Avvocato e giornalista, collaboratore esterno di Immobiliare.it

Chi subisce un danno da infiltrazioni nel proprio immobile può chiedere il risarcimento fornendo la prova dei danni subiti, della loro entità e del nesso di causalità tra danni e infiltrazioni. 

Negli edifici condominiali, quando le infiltrazioni provengono da impianti o parti comuni, la responsabilità ricade sul Condominio, in qualità di custode delle parti comuni stesse. Si applica l’articolo 2051 del codice civile, secondo cui: “Ciascuno è responsabile del danno cagionato dalle cose che ha in custodia, salvo che provi il caso fortuito”.

Ma quali sono i danni risarcibili? È possibile chiedere il risarcimento del mancato guadagno nel caso in cui proprietario, a causa delle infiltrazioni, non abbia potuto affittare l’appartamento o, comunque, destinarlo ad attività ricettive?

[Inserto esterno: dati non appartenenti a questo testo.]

(* ===== verification/ScannerCycle.v ===== *)
(** * Scan cycles (src/sm_scanner.c, sixth part)

    A full or targeted scan as the scanner runs it: under its mutex and with the claim on the
    library that is shared with the system's shell, given up when the program stops, sleeps
    or a game takes over.  The steps of the scan itself (ScanCollect.v, ScanCleanup.v,
    InstallQueue.v) are recorded in order. *)
From S2P Require Import Prelude CString ConfigState ScanTree Effects ScannerWatch ScannerHistory ScannerSchedule ScannerUsb ScannerEject ScannerEvents.
From stdpp Require Import list.
Open Scope Z_scope.
Open Scope c_scope.

(** ** State and answers *)
Inductive loop_call :=
  | LockCycle | UnlockCycle | BeginMutation | EndMutation
  | CleanupLostSources (scan_root : option string)
  | CollectCandidates (scan_root : option string)
  | ProcessCandidates (count : Z)
  | ReconcileMissingGames | ReleaseScanMounts
  | NotifyNewGames (count : Z) | NotifyLibrarySynced (total : Z)
  | ResetAttempts | InvalidateTitleCache | ServiceInstall_ | CleanupFakelibCaches
  | ReconfigureApi | UpdaterConfigReload | ResetMissingTimers | RequestScan (reason : string)
  | RefreshLifecycleWatcher | InitTranslations | NotifyConfigReloaded
  | WakeLifecycleWatcher | RefreshShellHooks | DrainWake | RefreshStorage
  | StorePause (p : eject_pause) | ExchangePause
  | CloseQueue | RequestShutdown (reason : string).

(** What a collection finds: candidates, those not installed yet, games in all, and whether
    something was left for later. *)
Record collected := Collected { co_count : Z; co_new : Z; co_total : Z; co_unstable : bool }.

(** [select] on the pipe that wakes the scanner. *)
Inductive select_answer := SelectFailed (interrupted : bool) | SelectReady.

(** [kqueue] and the registration of the pipe with it; the message of an error. *)
Inductive queue_answer := QueueFailed (message : string) | QueueUnregistered (message : string) | QueueReady.

(** The configuration changes with every reload, and the scan roots with it. *)
Record loop_env := LoopEnv {
  le_config : nat -> runtime_config_t;
  le_scan : nat -> scan_sys;
  le_now : nat -> Z; (* [monotonic_time_us] *)
  le_stop : nat -> bool; (* [should_stop_requested] *)
  le_asleep : nat -> bool; (* [runtime_sleep_mode_active] *)
  le_background : nat -> bool; (* [sm_game_lifecycle_background_title(NULL)] *)
  le_claim : nat -> bool; (* [sm_shellcore_try_begin_external_mutation] *)
  le_blocked : nat -> bool; (* [sm_shellcore_background_work_blocked] *)
  le_collect : nat -> option string -> collected;
  le_install_pending : nat -> bool; (* [sm_install_has_pending_work] *)
  le_install_wake_us : nat -> Z -> Z; (* [sm_install_next_wake_us] *)
  le_request : nat -> option (string * bool); (* [consume_scan_now_request]: reason, counters to reset *)
  le_reload : nat -> option bool; (* [reload_runtime_config_if_changed] *)
  le_kevent : nat -> kevent_answer;
  le_select : nat -> select_answer;
  le_pause : nat -> eject_pause * list select_answer; (* the pause, and the waits until it ends *)
  le_storage_watch : nat -> bool; (* [register_scanner_storage_watch] *)
  le_queue : nat -> queue_answer;
  le_pipe : nat -> option Z; (* [pipe] and its two [sm_set_fd_nonblocking]: the end that is read *)
}.

Record loop_state := LoopState {
  lp_scan : scan_state; lp_generation : nat;
  lp_next_full_resync_us : Z; lp_next_cache_cleanup_us : Z;
  lp_was_sleeping : bool; lp_scan_work_blocked : bool; lp_storage_watch : bool;
  lp_suspended : bool; (* [g_usb_watches_suspended] *)
  lp_calls : list loop_call;
}.

Definition L := prog loop_state.

Definition put_scan (s : scan_state) (w : loop_state) : loop_state :=
  LoopState s (lp_generation w) (lp_next_full_resync_us w) (lp_next_cache_cleanup_us w) (lp_was_sleeping w) (lp_scan_work_blocked w) (lp_storage_watch w) (lp_suspended w) (lp_calls w).
Definition put_generation (g : nat) (w : loop_state) : loop_state :=
  LoopState (lp_scan w) g (lp_next_full_resync_us w) (lp_next_cache_cleanup_us w) (lp_was_sleeping w) (lp_scan_work_blocked w) (lp_storage_watch w) (lp_suspended w) (lp_calls w).
Definition put_full_resync (due : Z) (w : loop_state) : loop_state :=
  LoopState (lp_scan w) (lp_generation w) due (lp_next_cache_cleanup_us w) (lp_was_sleeping w) (lp_scan_work_blocked w) (lp_storage_watch w) (lp_suspended w) (lp_calls w).
Definition put_cache_cleanup (due : Z) (w : loop_state) : loop_state :=
  LoopState (lp_scan w) (lp_generation w) (lp_next_full_resync_us w) due (lp_was_sleeping w) (lp_scan_work_blocked w) (lp_storage_watch w) (lp_suspended w) (lp_calls w).
Definition put_sleeping (b : bool) (w : loop_state) : loop_state :=
  LoopState (lp_scan w) (lp_generation w) (lp_next_full_resync_us w) (lp_next_cache_cleanup_us w) b (lp_scan_work_blocked w) (lp_storage_watch w) (lp_suspended w) (lp_calls w).
Definition put_blocked (b : bool) (w : loop_state) : loop_state :=
  LoopState (lp_scan w) (lp_generation w) (lp_next_full_resync_us w) (lp_next_cache_cleanup_us w) (lp_was_sleeping w) b (lp_storage_watch w) (lp_suspended w) (lp_calls w).
Definition put_storage_watch (b : bool) (w : loop_state) : loop_state :=
  LoopState (lp_scan w) (lp_generation w) (lp_next_full_resync_us w) (lp_next_cache_cleanup_us w) (lp_was_sleeping w) (lp_scan_work_blocked w) b (lp_suspended w) (lp_calls w).
Definition put_suspended (b : bool) (w : loop_state) : loop_state :=
  LoopState (lp_scan w) (lp_generation w) (lp_next_full_resync_us w) (lp_next_cache_cleanup_us w) (lp_was_sleeping w) (lp_scan_work_blocked w) (lp_storage_watch w) b (lp_calls w).
Definition put_calls (calls : list loop_call) (w : loop_state) : loop_state :=
  LoopState (lp_scan w) (lp_generation w) (lp_next_full_resync_us w) (lp_next_cache_cleanup_us w) (lp_was_sleeping w) (lp_scan_work_blocked w) (lp_storage_watch w) (lp_suspended w) calls.

Definition call (c : loop_call) : L () := change (fun w => put_calls (lp_calls w ++ [c]) w).

(** The reason is kept in 128 bytes. *)
Definition request_scanner_shutdown (reason : string) : L () :=
  call (RequestShutdown (strlcpy (if strcmp_eq reason "" then "scanner failure" else reason) 128)).

Section cycles.
Context (env : loop_env).

Definition sys_of (w : loop_state) : scan_sys := le_scan env (lp_generation w).
Definition paths_of (w : loop_state) : list (option string) := sy_paths (sys_of w).
Definition config_of (w : loop_state) : runtime_config_t := le_config env (lp_generation w).

(** A step of the scanner's own state, with the scan roots of now. *)
Definition scan {A} (m : scan_sys -> M A) : L A :=
  fun w => match m (sys_of w) (lp_scan w) with Some (a, s) => Some (a, put_scan s w) | None => None end.

(** One more question. *)
Definition query {A} (f : nat -> A) : L A := scan (fun _ => ask f).

Definition should_abort_scan_cycle : L bool :=
  let* stop := query (le_stop env) in
  if stop then ret true
  else
    let* asleep := query (le_asleep env) in
    if asleep then ret true
    else let* background := query (le_background env) in ret (negb background).

Fixpoint notify_slots (slots : list Z) : L () :=
  match slots with
  | [] => ret tt
  | slot :: slots' => let* _ := scan (fun sys => notify_mount_change sys (usb_root_of slot) false) in notify_slots slots'
  end.

Definition release_mounts_if_idle : L () :=
  let* pending := query (le_install_pending env) in when (negb pending) (call ReleaseScanMounts).

Definition collect (scan_root : option string) : L collected :=
  let* c := query (fun n => le_collect env n scan_root) in
  let* _ := call (CollectCandidates scan_root) in ret c.

(** Whether the cycle was completed, and [*unstable_found_out] when it is written. *)
Definition run_full_scan_cycle_impl (startup_sync : bool) : L (bool * option bool) :=
  let* abort := should_abort_scan_cycle in
  if abort then ret (false, None)
  else
    let* _ := when (negb startup_sync) (notify_slots usb_slots) in
    let* _ := call (CleanupLostSources None) in
    let* abort := should_abort_scan_cycle in
    if abort then ret (false, None)
    else
      let* c := collect None in
      let* abort := should_abort_scan_cycle in
      if abort then ret (false, None)
      else
        let* _ := when ((0 <? co_count c) && startup_sync && (0 <? co_new c)) (call (NotifyNewGames (co_new c))) in
        let* _ := call (ProcessCandidates (co_count c)) in
        let* abort := should_abort_scan_cycle in
        if abort then ret (false, None)
        else
          let* _ := call ReconcileMissingGames in
          let* _ := release_mounts_if_idle in
          let* _ := (if startup_sync then
                       let* abort := should_abort_scan_cycle in
                       let* w := look id in
                       when (negb abort && rc_library_sync_notification (config_of w)) (call (NotifyLibrarySynced (co_total c)))
                     else ret tt) in
          let* abort := should_abort_scan_cycle in ret (negb abort, Some (co_unstable c)).

Definition run_targeted_scan_cycle_impl (scan_root_index : Z) : L (bool * option bool) :=
  let* w := look id in
  match scan_path_at (paths_of w) scan_root_index with
  | None => ret (false, None)
  | Some scan_root =>
      let* abort := should_abort_scan_cycle in
      if abort then ret (false, None)
      else
        let usb_slot := scanner_usb_slot_for_path scan_root in
        let* came := scan (fun sys => notify_mount_change sys scan_root false) in
        let* _ := (if came : bool then
                     let* now_us := query (le_now env) in
                     scan (fun sys => change (fun s => put_roots (schedule_scan_roots_for_usb_slot_except (sy_paths sys) (us_result_pending_mask (sn_usb s)) (sy_wait_us sys) usb_slot scan_root_index now_us (sn_roots s)) s))
                   else ret tt) in
        let* _ := call (CleanupLostSources (Some scan_root)) in
        let* abort := should_abort_scan_cycle in
        if abort then ret (false, None)
        else
          let* c := collect (Some scan_root) in
          let* abort := should_abort_scan_cycle in
          if abort then ret (false, None)
          else
            let* _ := scan (fun _ => change (fun s => put_usb (count_scanned_root usb_slot (co_unstable c) scan_root_index (co_total c) (sn_usb s)) s)) in
            let* _ := call (ProcessCandidates (co_count c)) in
            let* abort := should_abort_scan_cycle in
            if abort then ret (false, None)
            else
              let* _ := release_mounts_if_idle in
              let* abort := should_abort_scan_cycle in ret (negb abort, Some (co_unstable c))
  end.

(** [run_full_scan_cycle] and [run_targeted_scan_cycle] around their bodies. *)
Definition guarded_cycle (impl : L (bool * option bool)) : L (bool * option bool) :=
  let* _ := call LockCycle in
  let* claimed := query (le_claim env) in
  let* _ := when claimed (call BeginMutation) in
  let* blocked := (if claimed then query (le_blocked env) else ret true) in
  let* r := (if blocked then ret (true, Some true) else impl) in
  let* _ := when claimed (call EndMutation) in
  let* r := (if r.1 : bool then ret r
             else
               let* stop := query (le_stop env) in
               if stop then ret r
               else let* asleep := query (le_asleep env) in ret (if asleep then r else (true, Some true))) in
  let* _ := call UnlockCycle in
  ret r.

Definition run_full_scan_cycle (startup_sync : bool) : L (bool * option bool) := guarded_cycle (run_full_scan_cycle_impl startup_sync).
Definition run_targeted_scan_cycle (scan_root_index : Z) : L (bool * option bool) := guarded_cycle (run_targeted_scan_cycle_impl scan_root_index).

(** ** Start-up *)

(** The wait for the end of sleep; [fuel] turns at most. *)
Fixpoint startup_sleep (fuel : nat) : L bool :=
  match fuel with
  | O => stuck
  | S fuel' =>
      let* asleep := query (le_asleep env) in
      if negb asleep then ret true
      else
        let* stop := query (le_stop env) in
        if stop then ret true
        else
          let* answer := query (le_select env) in
          match answer with
          | SelectFailed true => startup_sleep fuel'
          | SelectFailed false => ret false
          | SelectReady => let* _ := call DrainWake in startup_sleep fuel'
          end
  end.

Fixpoint startup_turns (fuel : nat) : L bool :=
  match fuel with
  | O => stuck
  | S fuel' =>
      let* stop := query (le_stop env) in
      if stop then ret false
      else
        let* ok := startup_sleep fuel' in
        if negb ok then ret false
        else
          let* stop := query (le_stop env) in
          if stop then ret false
          else
            let* r := run_full_scan_cycle true in
            if r.1 : bool then ret true
            else
              let* asleep := query (le_asleep env) in
              if asleep then startup_turns fuel' else ret false
  end.

(** [pipe] tells that the pipe that wakes the scanner is there. *)
Definition sm_scanner_run_startup_sync (fuel : nat) (pipe : bool) : L bool :=
  if negb pipe then let* _ := request_scanner_shutdown "scanner wake pipe unavailable at startup" in ret false
  else startup_turns fuel.
End cycles.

Una volta individuato il soggetto responsabile delle infiltrazioni, il risarcimento del danno da mancata locazione scatta automaticamente

Proviamo a rispondere a questi quesiti dal punto di vista normativo e giurisprudenziale.

Il danno risarcibile 

Le infiltrazioni causano un danno “patrimoniale” alla proprietà, rappresentato dall’impossibilità di godere e disporre pienamente dell’immobile. 

Il danno patrimoniale si compone di due elementi: 

Con specifico riferimento al mancato guadagno conseguente alle infiltrazioni, tale danno consiste nella perdita della disponibilità del bene e nell’impossibilità di conseguire l’utilità di regola ricavabile dal bene medesimo, in relazione alla natura normalmente fruttifera di esso (Cass. civ. 12/07/2019, n. 18740).

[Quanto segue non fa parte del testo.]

Lemma queue_still env w : wp (F := wholly) (open_queue env) (fun _ w' => table_of w' = table_of w) w.
Proof.
  unfold open_queue. apply wp_bind, wp_look. case_match; [by apply wp_bind, wp_change, wp_ret|]. apply (wp_still env (fun _ => ask (le_queue env))); [by intros sys w1|].
  intros [message|message|] w1 H1; [by apply wp_bind, wp_change, wp_ret|by apply wp_bind, wp_change, wp_bind, wp_change, wp_ret|by apply wp_ret].
Qed.

Lemma init_clears env w : structure_ok (table_of w) -> exists ok w', sm_scanner_init env w = Some (ok, w') /\ table_of w' = no_watches.
Proof.
  intros Hw. apply wp_ends. unfold sm_scanner_init. apply wp_bind, wp_change.
  apply wp_still; [intros sys; by apply still_change|]. intros _ w1 H1. apply wp_still; [intros sys; apply still_close_configs|]. intros _ w2 H2.
  apply wp_still; [intros sys; apply still_close_manual|]. intros _ w3 H3. apply wp_bind. unfold clear_watches at 1. unfold ScannerCycle.scan at 1, change at 1, wp at 1. cbn beta iota.
  set (w4 := put_scan _ w3). assert (H4 : table_of w4 = no_watches).
  { unfold w4, table_of, put_scan. cbn. apply clear_watches_spec. fold (table_of w3). by rewrite H3, H2, H1. }
  clearbody w4. clear -H4.
  apply (wp_cleared env); [done|intros sys; by apply still_change|]. intros _ x1 K1.
  apply (wp_cleared env); [done|intros sys; by apply still_change|]. intros _ x2 K2.
  apply (wp_cleared env); [done|intros sys; by apply still_change|]. intros _ x3 K3.
  apply (wp_cleared env); [done|intros sys; by apply still_change|]. intros _ x4 K4.
  apply wp_bind, wp_change. assert (H5 : table_of (put_suspended true x4) = no_watches) by done.
  apply (wp_cleared env (fun _ => ask (le_pipe env))); [done|by intros sys w5|]. intros [fd|] w6 H6; [|by apply wp_ret].
  apply (wp_cleared env); [done|intros sys; by apply still_change|]. intros _ w7 H7.
  apply (wp_cleared env (fun _ => ask (le_now env))); [done|by intros sys w|]. intros now w8 H8.
  apply (wp_cleared env); [done|intros sys; apply still_reopen|]. intros _ w9 H9.
  apply (wp_cleared env (fun sys => ask (sy_open_manual sys))); [done|by intros sys w|]. intros opened w10 H10.
  apply (wp_cleared env); [done|intros sys; by apply still_change|]. intros _ w11 H11. apply wp_bind. destruct opened as [fd'|].
  - by apply wp_ret, wp_ret.
  - apply (wp_cleared env (fun _ => ask (le_now env))); [done|by intros sys w|]. intros now' w12 H12. by apply wp_ret.
Qed.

Quando si parla di danno da mancato guadagno?

Il proprietario che ha concesso in affitto l’immobile ha senz’altro il diritto al risarcimento del danno da perdita di chance, non solo se il conduttore restituisce tardivamente l’immobile, ma anche quando lo stesso non può essere locato ad altri per via dei necessari interventi di cui il proprietario deve farsi carico per riparare i danni arrecati dall’inquilino.

Applicando tale principio all’immobile utilizzato per attività di affittacamere, possiamo affermare che è possibile richiedere il risarcimento del danno per mancato guadagno, per impossibilità di dare in locazione il proprio immobile.

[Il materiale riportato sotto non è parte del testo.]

(** Claim C17: The images recorded for a title are read back: for a title id that fits its
    buffer, a chain of one to eight paths that fit theirs and hold no line end is, once
    written, read back exactly or not at all, whatever calls fail while it is written and
    read, read errors inside the file included; without faults it is written and read
    back. *)
Theorem image_chain_roundtrip sys title_id paths w : title_id <> ""%string -> (strlen title_id < MAX_TITLE_ID)%nat ->
  paths <> [] -> (length paths <= MAX_IMAGE_CHAIN_DEPTH)%nat -> Forall (link_path MAX_PATH) paths ->
  wp (let* ok := write_mount_image_chain sys title_id paths in
      let* chain := read_mount_image_chain sys title_id in ret (ok, chain))
    (fun '(ok, chain) _ => (ok = true -> chain = None \/ chain = Some paths) /\
      (no_faults sys -> ok = true /\ chain = Some paths)) w.
Proof.
  intros Ht Htl Hne Hn Hall. pose proof (mount_image_link_length title_id Htl) as Hlen.
  unfold write_mount_image_chain. apply strcmp_eq_false in Ht as ->.
  assert (Hb : (length paths =? 0)%nat || (MAX_IMAGE_CHAIN_DEPTH <? length paths)%nat = false).
  { apply orb_false_iff. split; [by destruct paths|]. by apply Nat.ltb_ge. }
  cbn [orb]. rewrite Hb. set (link := mount_image_link (build_title_link_paths title_id)) in *.
  pose proof (write_link_atomic sys link paths w) as Hw.
  assert (Hw' : no_faults sys -> wp (write_link_lines_atomic sys link paths) (fun ok _ => ok = true) w).
  { intros Hok. apply write_link_ok; [done|done|]. eapply Forall_impl; [exact Hall|]. intros p Hp. apply Hp. }
  unfold wp in Hw, Hw'. apply wp_bind. unfold wp at 1. destruct (write_link_lines_atomic sys link paths w) as [[ok w1]|]; [|done].
  destruct Hw as [_ Hw]. apply wp_bind. pose proof (chain_read paths Hne Hn Hall) as Hp.
  assert (Hf : ok = true -> s_files (now w1) !! link = Some (join_lines paths)).
  { intros ->. destruct Hw as [-> _]. apply lookup_insert_eq. }
  unfold read_mount_image_chain. fold link. apply wp_bind. unfold read_file.
  apply wp_bind, wp_question. intros w2 Hq2 _ _. destruct Hq2 as (Hn2 & _). destruct (sys _ _ OpenFails) eqn:Ef.
  { apply wp_ret, wp_ret, wp_ret. split; [by left|]. intros Hok. destruct (Hok (w_clock w1)) as (_ & Hf1 & _). congruence. }
  apply wp_bind, wp_file. rewrite Hn2. destruct (_ !! link) as [c|] eqn:Hc.
  2: { apply wp_ret, wp_ret, wp_ret. split; [by left|]. intros Hok. specialize (Hf (Hw' Hok)). congruence. }
  apply wp_bind, wp_question. intros w3 _ _ _. destruct (sys _ _ ReadError) as [k|] eqn:Er; apply wp_ret.
  { apply wp_bind, wp_question. intros w4 _ _ _. rewrite parse_chain_error. destruct (sys _ _ CloseFails);
      apply wp_ret, wp_ret; (split; [by left|]); intros Hok; destruct (Hok (w_clock w2)) as (_ & _ & Hre & _); congruence. }
  apply wp_bind, wp_question. intros w4 _ _ _.
  destruct (sys _ _ CloseFails) eqn:Ecl; apply wp_ret, wp_ret.
  - split; [by left|]. intros Hok. destruct (Hok (w_clock w3)) as (_ & _ & _ & Hcl). congruence.
  - split; [|intros Hok; specialize (Hw' Hok); split; [done|]; specialize (Hf Hw'); by simplify_eq].
    intros ->. right. specialize (Hf eq_refl). by simplify_eq.
Qed.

Secondo alcuni giudici, il danno è in re ipsa: significa che il danno può essere ritenuto esistente e risarcibile per il solo fatto che un illecito è stato commesso. In questo modo si semplifica l’onere della prova a carico del soggetto che chiede il risarcimento. Infatti, il danno subito dal proprietario consegue “automaticamente” dalla mancata disponibilità del bene e dall’impossibilità di conseguire integralmente l’utilità da esso ricavabile.

Servono le prove del mancato guadagno 

Occorre dire, però, che la giurisprudenza prevalente segue un orientamento più rigoroso. La regola generale rimane quella che pone l’onere della prova a carico del soggetto che chiede il risarcimento. 

Per esempio, secondo la Corte d’Appello di Bari (sentenza 23 ottobre 2019 n. 2204), il danno da perdita di chance, derivante dall’impossibilità per il proprietario di un’immobile di concederlo in locazione a terzi, non è assumibile in re ipsa, dovendo essere allegato e provato sia nell’an che nel quantum, sia pure sulla scorta di presunzioni riguardanti l’effettiva potenzialità reddituale dell’immobile, per effetto della pregressa redditività dello stesso cespite.

Sulla stessa linea il Tribunale di Sassari (sentenza n. 9 del 03/01/2024), che ritiene insufficiente la sola presenza di infiltrazioni per riconoscere il danno da mancata locazione; ai fini del risarcimento, infatti, il proprietario dovrebbe dimostrare di aver cercato attivamente di dare in locazione immobile e che l’impossibilità di affittare l’immobile sia direttamente collegata alle infiltrazioni, e non ad altre cause.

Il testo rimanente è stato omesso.